▶ _YOUR OBJECTIVE_: Copy exactly the lines of the data below that run from the line holding "let token := drop" through the line holding "let scheme := take separator raw in", both ends included.

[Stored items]
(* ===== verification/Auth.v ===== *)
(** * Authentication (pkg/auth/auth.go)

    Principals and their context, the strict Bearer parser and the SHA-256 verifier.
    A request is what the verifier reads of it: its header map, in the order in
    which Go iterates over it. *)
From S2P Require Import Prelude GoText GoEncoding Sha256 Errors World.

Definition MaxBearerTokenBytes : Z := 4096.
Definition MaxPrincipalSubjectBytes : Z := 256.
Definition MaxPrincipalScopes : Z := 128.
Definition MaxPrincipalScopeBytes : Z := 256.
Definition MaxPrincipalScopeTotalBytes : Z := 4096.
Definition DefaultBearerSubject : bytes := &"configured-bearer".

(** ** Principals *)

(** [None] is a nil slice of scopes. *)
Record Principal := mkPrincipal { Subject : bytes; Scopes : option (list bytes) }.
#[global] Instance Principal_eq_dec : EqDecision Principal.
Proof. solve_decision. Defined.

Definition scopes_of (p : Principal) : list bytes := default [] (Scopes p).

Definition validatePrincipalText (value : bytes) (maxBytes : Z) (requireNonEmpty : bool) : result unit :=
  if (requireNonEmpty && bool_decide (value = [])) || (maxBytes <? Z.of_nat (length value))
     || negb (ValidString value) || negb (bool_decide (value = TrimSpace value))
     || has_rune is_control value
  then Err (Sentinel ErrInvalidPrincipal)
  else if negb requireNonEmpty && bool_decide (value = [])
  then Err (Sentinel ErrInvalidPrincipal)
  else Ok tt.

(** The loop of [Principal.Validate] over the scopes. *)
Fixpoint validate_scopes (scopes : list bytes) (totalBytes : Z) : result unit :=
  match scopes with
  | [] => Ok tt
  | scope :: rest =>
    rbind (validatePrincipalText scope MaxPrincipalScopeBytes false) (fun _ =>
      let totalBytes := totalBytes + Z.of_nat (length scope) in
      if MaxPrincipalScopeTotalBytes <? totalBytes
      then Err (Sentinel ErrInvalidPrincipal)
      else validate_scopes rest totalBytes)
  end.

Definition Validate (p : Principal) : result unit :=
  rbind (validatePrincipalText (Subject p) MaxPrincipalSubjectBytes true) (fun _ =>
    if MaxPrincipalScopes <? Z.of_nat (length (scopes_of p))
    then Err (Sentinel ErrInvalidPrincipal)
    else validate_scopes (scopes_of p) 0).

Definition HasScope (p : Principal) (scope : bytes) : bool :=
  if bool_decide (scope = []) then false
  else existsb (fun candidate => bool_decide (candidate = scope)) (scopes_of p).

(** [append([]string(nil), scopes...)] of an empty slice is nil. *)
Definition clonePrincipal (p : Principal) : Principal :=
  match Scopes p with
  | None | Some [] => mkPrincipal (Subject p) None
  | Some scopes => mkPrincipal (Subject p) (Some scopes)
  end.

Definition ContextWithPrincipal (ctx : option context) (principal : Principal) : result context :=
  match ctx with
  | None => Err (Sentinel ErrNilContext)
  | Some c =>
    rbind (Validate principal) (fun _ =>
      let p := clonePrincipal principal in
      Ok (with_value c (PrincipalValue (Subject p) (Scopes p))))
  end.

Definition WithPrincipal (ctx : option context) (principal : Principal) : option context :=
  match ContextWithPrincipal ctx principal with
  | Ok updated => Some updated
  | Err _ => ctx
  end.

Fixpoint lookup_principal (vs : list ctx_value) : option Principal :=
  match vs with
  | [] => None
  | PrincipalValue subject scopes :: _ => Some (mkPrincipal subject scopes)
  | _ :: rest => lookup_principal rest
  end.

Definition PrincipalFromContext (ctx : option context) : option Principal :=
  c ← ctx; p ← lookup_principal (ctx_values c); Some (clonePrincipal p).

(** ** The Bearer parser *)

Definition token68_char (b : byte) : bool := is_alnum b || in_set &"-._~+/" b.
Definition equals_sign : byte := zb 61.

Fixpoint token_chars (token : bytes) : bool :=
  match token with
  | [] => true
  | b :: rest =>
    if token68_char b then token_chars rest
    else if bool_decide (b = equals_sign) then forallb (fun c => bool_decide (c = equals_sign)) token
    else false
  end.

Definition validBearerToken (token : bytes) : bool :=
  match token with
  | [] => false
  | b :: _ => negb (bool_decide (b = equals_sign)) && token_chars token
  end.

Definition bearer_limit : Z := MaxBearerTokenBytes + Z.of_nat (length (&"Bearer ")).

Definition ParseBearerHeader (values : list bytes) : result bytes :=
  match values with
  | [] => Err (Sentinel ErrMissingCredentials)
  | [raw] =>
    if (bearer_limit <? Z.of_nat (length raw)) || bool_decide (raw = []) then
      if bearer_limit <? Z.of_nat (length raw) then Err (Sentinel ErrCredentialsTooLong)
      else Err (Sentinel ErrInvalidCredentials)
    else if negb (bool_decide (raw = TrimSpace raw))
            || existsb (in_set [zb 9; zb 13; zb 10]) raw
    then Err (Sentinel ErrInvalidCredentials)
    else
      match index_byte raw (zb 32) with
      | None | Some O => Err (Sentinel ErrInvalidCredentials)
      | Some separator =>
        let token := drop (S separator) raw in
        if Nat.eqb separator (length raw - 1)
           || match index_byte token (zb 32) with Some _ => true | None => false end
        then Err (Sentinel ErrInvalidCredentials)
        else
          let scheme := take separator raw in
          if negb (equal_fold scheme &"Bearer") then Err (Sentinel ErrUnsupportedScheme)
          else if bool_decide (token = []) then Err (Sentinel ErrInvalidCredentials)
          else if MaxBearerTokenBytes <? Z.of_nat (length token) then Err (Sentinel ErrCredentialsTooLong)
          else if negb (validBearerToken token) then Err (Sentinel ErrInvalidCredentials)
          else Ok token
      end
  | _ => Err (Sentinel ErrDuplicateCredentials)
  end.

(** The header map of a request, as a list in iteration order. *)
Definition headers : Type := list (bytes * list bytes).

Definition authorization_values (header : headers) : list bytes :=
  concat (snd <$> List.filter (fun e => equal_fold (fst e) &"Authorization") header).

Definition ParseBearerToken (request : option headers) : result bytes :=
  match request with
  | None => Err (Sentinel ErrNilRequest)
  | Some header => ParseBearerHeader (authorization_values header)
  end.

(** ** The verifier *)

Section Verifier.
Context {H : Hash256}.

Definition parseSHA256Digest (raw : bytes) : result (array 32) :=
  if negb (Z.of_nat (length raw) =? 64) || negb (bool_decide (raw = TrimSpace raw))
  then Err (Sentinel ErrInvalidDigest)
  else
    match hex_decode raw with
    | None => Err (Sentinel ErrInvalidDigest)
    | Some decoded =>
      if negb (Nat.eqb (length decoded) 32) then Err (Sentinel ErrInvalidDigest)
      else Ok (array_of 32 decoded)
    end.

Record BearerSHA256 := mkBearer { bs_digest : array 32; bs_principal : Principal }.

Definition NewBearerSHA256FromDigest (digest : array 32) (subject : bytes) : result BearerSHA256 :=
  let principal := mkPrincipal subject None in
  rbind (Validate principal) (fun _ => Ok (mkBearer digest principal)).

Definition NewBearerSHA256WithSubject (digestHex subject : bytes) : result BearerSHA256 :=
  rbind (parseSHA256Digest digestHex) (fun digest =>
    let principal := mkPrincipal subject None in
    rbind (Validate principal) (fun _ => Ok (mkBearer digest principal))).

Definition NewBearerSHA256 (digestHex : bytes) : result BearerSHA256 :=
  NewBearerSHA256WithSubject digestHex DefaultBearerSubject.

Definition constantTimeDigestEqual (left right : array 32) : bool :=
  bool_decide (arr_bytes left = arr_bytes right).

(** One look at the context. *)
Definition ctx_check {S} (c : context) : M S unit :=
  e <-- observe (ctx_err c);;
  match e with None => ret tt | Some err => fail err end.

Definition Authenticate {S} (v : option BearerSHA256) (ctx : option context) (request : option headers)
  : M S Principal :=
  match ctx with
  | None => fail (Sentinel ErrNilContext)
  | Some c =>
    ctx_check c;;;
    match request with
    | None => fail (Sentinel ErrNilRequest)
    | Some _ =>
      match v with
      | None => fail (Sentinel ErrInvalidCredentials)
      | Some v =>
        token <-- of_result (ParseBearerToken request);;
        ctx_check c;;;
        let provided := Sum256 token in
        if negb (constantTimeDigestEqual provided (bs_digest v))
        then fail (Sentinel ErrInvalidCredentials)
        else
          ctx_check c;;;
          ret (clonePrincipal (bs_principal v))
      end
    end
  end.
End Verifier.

▶ _FINISHED TASK_:
        let token := drop (S separator) raw in
        if Nat.eqb separator (length raw - 1)
           || match index_byte token (zb 32) with Some _ => true | None => false end
        then Err (Sentinel ErrInvalidCredentials)
        else
          let scheme := take separator raw in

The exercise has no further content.